List of medications used to treat this disease
- Pilocarpine (Salagen) - to stimulate salivation.
- Cyclosporine (Restasis) - to increase tear production.
- Corticosteroids - to reduce inflammation.
- NSAIDs (non-steroidal anti-inflammatory drugs) - to manage pain syndromes.
- Methotrexate - in severe cases, for immunosuppression.
Disease monitoring
Monitoring of Sjogren's syndrome includes regular follow-up examinations to assess symptoms and the functional state of the body. The prognosis of this disease varies depending on the individual characteristics of the patient and the presence of concomitant diseases. Complications may include infectious processes (for example, mumps), the development of lymphoma, as well as chronic diseases of other organs, which requires constant monitoring and treatment adjustments.
Age-related features of the disease
Sjogren's syndrome may present with different symptoms depending on the age group. Young people may have more pronounced xerostomia and xerophthalmia, while older patients may have more systemic manifestations of the disease. It is important to consider age-related aspects when developing a treatment plan and monitoring health status.
Questions and Answers
- What is Sjogren's syndrome?
Answer: Sjogren's syndrome is a chronic autoimmune disease that causes damage to the exocrine glands and is characterized by dry mouth and eyes. - What are the main symptoms of Sjogren's syndrome?

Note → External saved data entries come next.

(** No gate of the standard pipeline indexes an empty argument vector.  What a
    pipeline does cannot depend on how the world would answer one, whatever the
    configured commands are: a command of white space is refused before it runs. *)
Theorem pipeline_argv_nonempty {World} (exec exec' : World -> list string -> World * CmdResult) file_exists clock
    auditCmd polishCmd gates w s :
  (forall w c args, exec w (c :: args) = exec' w (c :: args)) ->
  Execute clock (StandardPipeline exec file_exists clock auditCmd polishCmd gates) w s =
  Execute clock (StandardPipeline exec' file_exists clock auditCmd polishCmd gates) w s.
Proof. intros H. by apply execute_same, standard_same. Qed.

Definition broken_exec (w : unit) (argv : list string) : unit * CmdResult :=
  match argv with [] => (tt, mkCmd "" "" "" (Some "panic")) | _ => quiet_exec w argv end.

Lemma pipeline_argv_nonempty_witness :
  Execute (fun _ => 0%Z) (StandardPipeline quiet_exec (fun _ _ => false) (fun _ => 0%Z) " " "" [" "]) tt (demo_state "fix: a") =
  Execute (fun _ => 0%Z) (StandardPipeline broken_exec (fun _ _ => false) (fun _ => 0%Z) " " "" [" "]) tt (demo_state "fix: a").
Proof. apply (pipeline_argv_nonempty quiet_exec broken_exec). reflexivity. Defined.

Lemma claim_checks_map {World} (exec : World -> list string -> World * CmdResult) vs w w' checks out errs :
  claim_checks exec w vs = (w', (checks, out, errs)) ->
  map cc_Violation checks = List.filter (fun v => match v_Check v with Some c => negb (String.eqb (vc_Command c) "") | None => false end) vs.
Proof.
  revert w checks out errs. induction vs as [|v vs IH]; intros w checks out errs; cbn; [by intros [= <- <- <- <-]|].
  destruct (v_Check v) as [c|]; [|apply IH]. destruct (String.eqb (vc_Command c) ""); cbn; [apply IH|].
  destruct (runClaimCheck exec w c) as [w1 [[ver o] e]]. destruct (claim_checks exec w1 vs) as [w2 [[cs os] es]] eqn:E.
  intros [= <- <- <- <-]. cbn. f_equal. by eapply IH.
Qed.

(** The claim gate re-checks every claim that has a command, in order, and passes
    exactly when none is refuted; it reports the refuted violations and adds its report
    to the history; nothing else changes. *)
Theorem ClaimGate_spec {World} (exec : World -> list string -> World * CmdResult) clock w s w' result s' :
  ClaimGate_Run exec clock w s = (w', (result, s')) ->
  let report := Report result in
  map cc_Violation (g_ClaimChecks report) =
    List.filter (fun v => match v_Check v with Some c => negb (String.eqb (vc_Command c) "") | None => false end) (s_ViolationsFound s) /\
  g_Violations report = map cc_Violation (List.filter (fun c => negb (cc_Verified c)) (g_ClaimChecks report)) /\
  (result = GateSuccess report /\ g_Violations report = [] \/
   result = GateFailure report HaltGateFailure /\ g_Violations report <> []) /\
  s' = s <| s_History := (s_History s ++ [report])%list |> <| s_UpdatedAt := clock w' |>.
Proof.
  unfold ClaimGate_Run. destruct (claim_checks exec w (s_ViolationsFound s)) as [w1 [[checks out] errs]] eqn:E.
  apply claim_checks_map in E. set (refuted := map cc_Violation _). cbn [g_Passed].
  destruct refuted as [|v r] eqn:Er; cbn [negb]; intros [= <- <- <-]; cbn; (split_and!; [done|done| |done]); [by left|by right].
Qed.

Definition demo_claims : CycleState :=
  (demo_state "fix: a") <| s_ViolationsFound := [mkViolation "a.go" 1 "bug" "m" (Some (mkViolationCheck "true" "")); polish_violation "p"] |>.

Lemma ClaimGate_spec_witness :
  let result := fst (snd (ClaimGate_Run quiet_exec (fun _ => 0%Z) tt demo_claims)) in
  map cc_Violation (g_ClaimChecks (Report result)) = [mkViolation "a.go" 1 "bug" "m" (Some (mkViolationCheck "true" ""))].
Proof.
  cbv zeta. rewrite (proj1 (ClaimGate_spec quiet_exec (fun _ => 0%Z) tt demo_claims tt
    (fst (snd (ClaimGate_Run quiet_exec (fun _ => 0%Z) tt demo_claims))) (snd (snd (ClaimGate_Run quiet_exec (fun _ => 0%Z) tt demo_claims))) eq_refl)).
  reflexivity.
Defined.

(** Philosophy violations never grow unnoticed.  When the gate lets the cycle go on,
    the recorded violations are those of the diff since the baseline, and there are no
    more of them than before unless there were none; it halts with
    [self-audit-violation] exactly on such growth. *)
Theorem PhilosophyGate_drift {World} (exec : World -> list string -> World * CmdResult) clock w s w' result s' :
  PhilosophyGate_Run exec clock w s = (w', (result, s')) ->
  match result with
  | GateFailure _ HaltSelfAuditViolation =>
      s' = s /\ (0 < List.length (s_ViolationsFound s) < List.length (g_Violations (Report result)))%nat
  | GateFailure rep reason => s' = s /\ reason = HaltGateFailure /\ g_Violations rep = []
  | _ =>
      s_ViolationsFound s' = g_Violations (Report result) /\
      (s_ViolationsFound s = [] \/ (List.length (s_ViolationsFound s') <= List.length (s_ViolationsFound s))%nat)
  end.
Proof.
  unfold PhilosophyGate_Run. destruct (gitDiffSince exec w (s_BaselineSHA s)) as [w1 [e|diff]]; [by intros [= <- <- <-]|].
  destruct (philosophy_violations diff) as [|v vs]; [intros [= <- <- <-]; cbn; split; [done|right; lia]|].
  destruct (Nat.ltb_spec 0 (List.length (s_ViolationsFound s))) as [H0|H0]; cbn [andb].
  - destruct (Nat.ltb_spec (List.length (s_ViolationsFound s)) (List.length (v :: vs))) as [H1|H1]; intros [= <- <- <-]; cbn in *; split; auto.
  - intros [= <- <- <-]. cbn. split; [done|]. left. destruct (s_ViolationsFound s); [done|cbn in H0; lia].
Qed.

Lemma PhilosophyGate_drift_witness :
  s_ViolationsFound (snd (snd (PhilosophyGate_Run quiet_exec (fun _ => 0%Z) tt (demo_state "fix: a")))) = [].
Proof.
  refine (proj1 (PhilosophyGate_drift quiet_exec (fun _ => 0%Z) tt (demo_state "fix: a") tt
    (GateSuccess ((gate_report "philosophy") <| g_Passed := true |>)) (snd (snd (PhilosophyGate_Run quiet_exec (fun _ => 0%Z) tt (demo_state "fix: a")))) _)).
  reflexivity.
Defined.
(* ===== verification/CycleApiSpec.v ===== *)
(** * CycleApiSpec: what the cycle endpoints promise

    The cache against the state file, the sealed ledger against a step, one orchestration
    per cycle, the event channels in every interleaving of the handlers, and the runs in
    which a halt loses against a handler in flight. *)

From S2P Require Import Prelude GoStrings Json Codec Contract Ledger Stuck Cycle Gates CycleApi.
From Stdlib Require Import Ascii String.
#[local] Open Scope string_scope.

Section Spec.
Context {World : Type} (ops : CycleOps World) (exec : World -> list string -> World * CmdResult)
  (file_exists : World -> string -> bool).
Implicit Type sv : CycleServer World.

(** Lookups in a map that was updated at one key. *)
Ltac at_key :=
  repeat match goal with
    | H : <[?i := _]> _ !! ?j = Some _ |- _ =>
        destruct (decide (j = i)) as [->|]; [rewrite lookup_insert_eq in H; try discriminate H; apply (inj Some) in H;
           match type of H with _ = ?y => try (is_var y; subst y) end
        |rewrite lookup_insert_ne in H by done]
    | H : delete ?i _ !! ?j = Some _ |- _ =>
        destruct (decide (j = i)) as [->|]; [by rewrite lookup_delete_eq in H|rewrite lookup_delete_ne in H by done]
    end.

(** ** The pipeline of a state *)

Lemma insert_local_none gates (base : Pipeline World) :
  Forall (fun g => String.eqb (gate_Name g) "audit" = false) base -> insert_local ops exec gates base = base.
Proof. induction 1 as [|g base Hg _ IH]; [done|]. unfold insert_local in *. cbn. by rewrite Hg, IH. Qed.

(** With the pipeline the server registers when none is injected, the pipeline of every
    state is the standard one with the state's overrides and local gates: the insertion of
    the local gates after the audit gate is the insertion the standard pipeline makes. *)
Theorem pipelineForState_standard state :
  pipelineForState ops exec file_exists (default_pipeline ops exec file_exists None) state =
  StandardPipeline exec file_exists (co_clock ops) (s_AuditCmd state) (s_PolishTestCmd state) (s_LocalGates state).
Proof.
  unfold pipelineForState. destruct (String.eqb_spec (s_AuditCmd state) "") as [->|]; [|done].
  destruct (String.eqb_spec (s_PolishTestCmd state) "") as [->|]; [|done]. cbn [negb orb default_pipeline default].
  destruct (s_LocalGates state) as [|g gates] eqn:E; [done|]. rewrite <-E. unfold standard, StandardPipeline, insert_local.
  cbn [map flat_map app gate_Name]. done.
Qed.

(** The gates of the pipeline of a state leave the plan alone when the injected ones do. *)
Lemma framed_pipelineForState cp state : (forall base, cp = Some base -> FramedPipeline base) ->
  FramedPipeline (pipelineForState ops exec file_exists cp state).
Proof.
  intros H. unfold pipelineForState, standard. destruct (_ || _); [apply _|]. destruct cp as [base|]; [|apply _].
  specialize (H base eq_refl). destruct (s_LocalGates state) as [|g gates]; [done|]. unfold insert_local.
  induction H as [|x base Hx _ IH]; [constructor|]. cbn. apply framed_cons; [done|]. apply framed_app; [|exact IH].
  destruct (String.eqb (gate_Name x) "audit"); apply _.
Qed.

(** ** The cache and the state file *)

(** What concerns the channels and the handlers. *)
Definition frame sv sv' : Prop :=
  cy_events sv' = cy_events sv /\ cy_chans sv' = cy_chans sv /\ cy_handlers sv' = cy_handlers sv /\
  cy_next sv' = cy_next sv /\ cy_orchestrating sv' = cy_orchestrating sv.
(** What lies outside the store. *)
Definition outside sv sv' : Prop := cy_ledgers sv' = cy_ledgers sv /\ cy_files sv' = cy_files sv.

Lemma load_frame sv id : exists w, fst (loadCycleFromFile ops sv id) = sv <| cy_world := w |>.
Proof. unfold loadCycleFromFile. destruct (co_read ops (cy_world sv)) as [w ok]. by exists w. Qed.

Lemma refresh_frame sv id : frame sv (refreshFromFile ops sv id) /\ outside sv (refreshFromFile ops sv id).
Proof.
  unfold refreshFromFile. destruct (load_frame sv id) as [w Hw]. destruct (loadCycleFromFile ops sv id) as [sv1 [fs|]]; cbn in Hw; subst sv1; [|done].
  destruct (cy_states _ !! id) as [c|]; [destruct (_ <? _)%Z|]; done.
Qed.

Answer: The main symptoms include xerostomia, xerophthalmia, joint pain and general fatigue. - How is Sjogren's syndrome diagnosed?
Answer: Diagnosis is based on clinical symptoms, laboratory tests, radiological examination and salivary gland biopsy. - What treatment is available for Sjogren's syndrome?
Answer: Treatment includes the use of artificial saliva, eye drops, immunomodulators and physical therapy to manage symptoms. - What are the main risk factors for developing Sjogren's syndrome?
Answer: Risk factors include age (more common in women over 40), the presence of other autoimmune diseases, and genetic predisposition.